Lead image: L-R James Warburton & Kerry Stokes
Seven West Media shares were trading near a 52-week low on the ASX, sitting at just 27c at the time of writing.
In a trading update at the media group’s annual general meeting, Seven said the September quarter was in line with the previous update given at full-year results in August. “Seven was slightly ahead of the market, which was down 8 per cent during the period,” said CEO and managing director James Warburton.

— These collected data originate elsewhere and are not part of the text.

(** One ticker of the fundamentals loop. *)
Lemma fundamentals_fetch_ticker w processed ticker (st : loop_state value) :
  Fundamentals.fetch_ticker w processed ticker st
  = (if decide (ticker ∈ processed) then st
     else {| acc := acc st ++ filings w ticker;
             printed := printed st ++ option_list
               (failure (Fundamentals.list_stock_financials w ticker));
             calls := calls st ++ [ticker] |}, Ok tt).
Proof.
  unfold Fundamentals.fetch_ticker, filings.
  destruct (decide (ticker ∈ processed)); [done|].
  unfold try_except, bind, call. cbn.
  set (f := λ fin : gmap string value, fin ∪ {["ticker"%string := ticker]}).
  assert (∀ l (st : loop_state value),
    for_each l (λ fin, append (f fin)) st
    = ({| acc := acc st ++ (f <$> l); printed := printed st;
          calls := calls st |}, Ok tt)) as Hl.
  { induction l as [|x l IH]; intros st'; cbn.
    - unfold ret. rewrite app_nil_r. by destruct st'.
    - unfold bind, append. rewrite IH. cbn. by rewrite <- app_assoc. }
  rewrite Hl. cbn.
  destruct (failure _) as [e|]; cbn; by rewrite ?app_nil_r.
Qed.

Lemma foldl_fundamentals w (processed tickers : list value)
    (st : loop_state value) :
  let todo := filter (λ t, t ∉ processed) tickers in
  let st' := foldl (λ st ticker,
               if decide (ticker ∈ processed) then st
               else {| acc := acc st ++ filings w ticker;
                       printed := printed st ++ option_list
                         (failure (Fundamentals.list_stock_financials w ticker));
                       calls := calls st ++ [ticker] |}) st tickers in
  acc st' = acc st ++ (todo ≫= filings w) ∧
  printed st' = printed st ++ (todo ≫= λ t, option_list
                  (failure (Fundamentals.list_stock_financials w t))) ∧
  calls st' = calls st ++ todo.
Proof.
  revert st. induction tickers as [|t tickers IH]; intros st.
  - cbn. by rewrite !app_nil_r.
  - cbv zeta in *. rewrite filter_cons. cbn [foldl].
    destruct (decide (t ∈ processed)) as [Hin|Hin].
    + rewrite decide_False by (intros ?; done). apply IH.
    + rewrite decide_True by done.
      destruct (IH {| acc := acc st ++ filings w t;
                      printed := printed st ++ option_list
                        (failure (Fundamentals.list_stock_financials w t));
                      calls := calls st ++ [t] |}) as (-> & -> & ->).
      cbn. by rewrite <- !app_assoc.
Qed.

(** The fundamentals loop never raises; it asks the vendor about the
    tickers that are not processed yet, and about no other. *)
Lemma fundamentals_fetch_all w processed tickers :
  ∃ s, run (for_each tickers (Fundamentals.fetch_ticker w processed)) = Ok s ∧
       acc s = (filter (λ t, t ∉ processed) tickers ≫= filings w) ∧
       printed s = (filter (λ t, t ∉ processed) tickers ≫= λ t, option_list
                      (failure (Fundamentals.list_stock_financials w t))) ∧
       calls s = filter (λ t, t ∉ processed) tickers.
Proof.
  unfold run.
  rewrite (for_each_total _ _
    (λ st ticker,
       if decide (ticker ∈ processed) then st
       else {| acc := acc st ++ filings w ticker;
               printed := printed st ++ option_list
                 (failure (Fundamentals.list_stock_financials w ticker));
               calls := calls st ++ [ticker] |})).
  - eexists. split; [done|]. apply (foldl_fundamentals w processed tickers start).
  - intros t st. rewrite fundamentals_fetch_ticker. by destruct (decide _).
Qed.

(** ** Which version of a record survives a merge *)
Section Versions.
Import Pandas.
Context {A K : Type} `{EqDecision K} (key : A → K).

Lemma NoDup_fmap_eq (l : list A) x y :
  NoDup (key <$> l) → x ∈ l → y ∈ l → key x = key y → x = y.
Proof.
  induction l as [|z l IH]; [by intros _ ?%elem_of_nil|].
  rewrite fmap_cons. intros [Hz Hnd]%NoDup_cons.
  intros [->|Hx]%elem_of_cons [->|Hy]%elem_of_cons E; [done| | |by apply IH].
  - exfalso. apply Hz. rewrite E. by apply list_elem_of_fmap_2.
  - exfalso. apply Hz. rewrite <- E. by apply list_elem_of_fmap_2.
Qed.
(** A successful write is visible in its column and in no other; a scan
    lists the column. *)
Class RocksLaws (DB : Type) `{!RocksDB DB} := {
  cf_view : DB → string → gmap bytes bytes;
  put_cf_view db cf k v db' cf' :
    put_cf cf k v db = (Ok tt, db') →
    cf_view db' cf' = if decide (cf' = cf) then <[k := v]> (cf_view db cf) else cf_view db cf';
  delete_cf_view db cf k db' cf' :
    delete_cf cf k db = (Ok tt, db') →
    cf_view db' cf' = if decide (cf' = cf) then delete k (cf_view db cf) else cf_view db cf';
  put_cf_handle db cf k v cf' : cf_handle (put_cf cf k v db).2 cf' = cf_handle db cf';
  delete_cf_handle db cf k cf' : cf_handle (delete_cf cf k db).2 cf' = cf_handle db cf';
  put_cf_no_panic db cf k v : (put_cf cf k v db).1 ≠ Panic;
  delete_cf_no_panic db cf k : (delete_cf cf k db).1 ≠ Panic;
  create_cf_no_panic db cf : (create_cf cf db).1 ≠ Panic;
  drop_cf_no_panic db cf : (drop_cf cf db).1 ≠ Panic;
  create_cf_view db cf db' cf' :
    create_cf cf db = (Ok tt, db') →
    cf_view db' cf' = (if decide (cf' = cf) then ∅ else cf_view db cf') ∧
    cf_handle db' cf' = (if decide (cf' = cf) then true else cf_handle db cf');
  drop_cf_view db cf db' cf' :
    drop_cf cf db = (Ok tt, db') → cf' ≠ cf →
    cf_view db' cf' = cf_view db cf' ∧ cf_handle db' cf' = cf_handle db cf';
  drop_cf_handle db cf db' : drop_cf cf db = (Ok tt, db') → cf_handle db' cf = false;
  get_cf_view db cf k r : get_cf db cf k = Ok r → r = cf_view db cf !! k;
  iter_cf_view db cf : iter_cf db cf ≡ₚ map_to_list (cf_view db cf);
}.

Definition u128_max : N := 340282366920938463463374607431768211455.

(** The codec, at the four types the source stores through it here. *)
Inductive StoredPointId : Type :=
| SNumId (n : N)
| SUuid (u : N)
| SString (s : string).

Class Bincode := {
  ser_point_id : StoredPointId → bytes;
  de_point_id : bytes → option StoredPointId;
  ser_u64 : N → bytes;
  de_u64 : bytes → option N;
  ser_usize : nat → bytes;
  de_u32 : bytes → option nat;
}.

(** Fixed-width little-endian integers: a [usize] is written in eight bytes,
    and reading a [u32] takes the low four of them. *)
Class BincodeLaws `{!Bincode} := {
  de_ser_num_id n : (n ≤ u64_max)%N → de_point_id (ser_point_id (SNumId n)) = Some (SNumId n);
  de_ser_uuid u : (u ≤ u128_max)%N → de_point_id (ser_point_id (SUuid u)) = Some (SUuid u);
  de_ser_u64 n : (n ≤ u64_max)%N → de_u64 (ser_u64 n) = Some n;
  de_u32_ser_usize n : de_u32 (ser_usize n) = Some (as_u32 n);
}.

(** ** The column wrapper *)

Section wrapper.
Context {DB : Type} `{!RocksDB DB}.

Definition service_error (description : string) : OperationError := ServiceError description.

(** [map_err(|err| service_error(format!("... {err}")))] *)
Definition map_db_err {A} (prefix : string) (r : result string A) : OperationResult A :=
  match r with
  | Ok a => Ok a
  | Err msg => Err (service_error (prefix +:+ msg))
  | Panic => Panic
  end.

Definition get_column_family (column_name : string) (db : DB) : OperationResult unit :=
  if cf_handle db column_name then Ok tt
  else Err (service_error
    ("RocksDB cf_handle error: Cannot find column family " +:+ column_name)).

Seven chairman Kerry Stokes pointed out that digital is still going strong despite revenue being down. “Importantly, our digital earnings contributed over 49 per cent of our overall earnings in the 2022-23 year, with highlights of the year including a new agreement between Seven Network and NBCUniversal to bring NBCUniversal’s extraordinary content portfolio to all Australians, live and free,” Stokes said.
The deal saw Seven acquire and broadcast NBCU’s scripted network, cable dramas, and comedies on Seven and 7plus. New digital channel 7Bravo is also the recipient of unique content and is reported to have experienced a very strong take-up by viewers.
“Our free-to-air programs continue to attract strong audience numbers from dawn with Sunrise to late at night, with our general entertainment programs, including The Voice, Dancing With The Stars, SAS Australia, and Farmer Wants A Wife, backed up by news programs that are building their audiences,” said Stokes.
Warburton said that despite the decline, operating costs were well managed. “Excluding depreciation and amortisation, our costs increased by 0.9 per cent over the prior year to $1.2 billion,” he said. “EBITDA declined 18 per cent to $280 million, and underlying net profit was $146 million.”
Warburton quickly pointed out that while the numbers are less than favourable, the decline reflects the industry as a whole. “While the total television market declined by 4.5 per cent in the first half of FY23, the decline accelerated during the second half as consumers started to feel the pain of increasing interest rates. Against some tough comps, the total TV market declined nearly 12 per cent in the second half. Pleasingly, the BVOD market maintained its positive momentum”.
The decline in television revenue is not isolated to Australia. The United States has shown a free fall in television advertising revenue last year, with CBS’s parent company, Paramount Global and NBCUniversal leading losses. The Information’s Martin Peers reported: “What’s striking is that the TV folks are struggling even as Meta Platforms and Google reported decent ad growth. Notably, while the TV companies are trying to sell ads on their streaming services to capture some dollars moving to digital, the amount they’re generating doesn’t come close to offsetting what they’re losing.”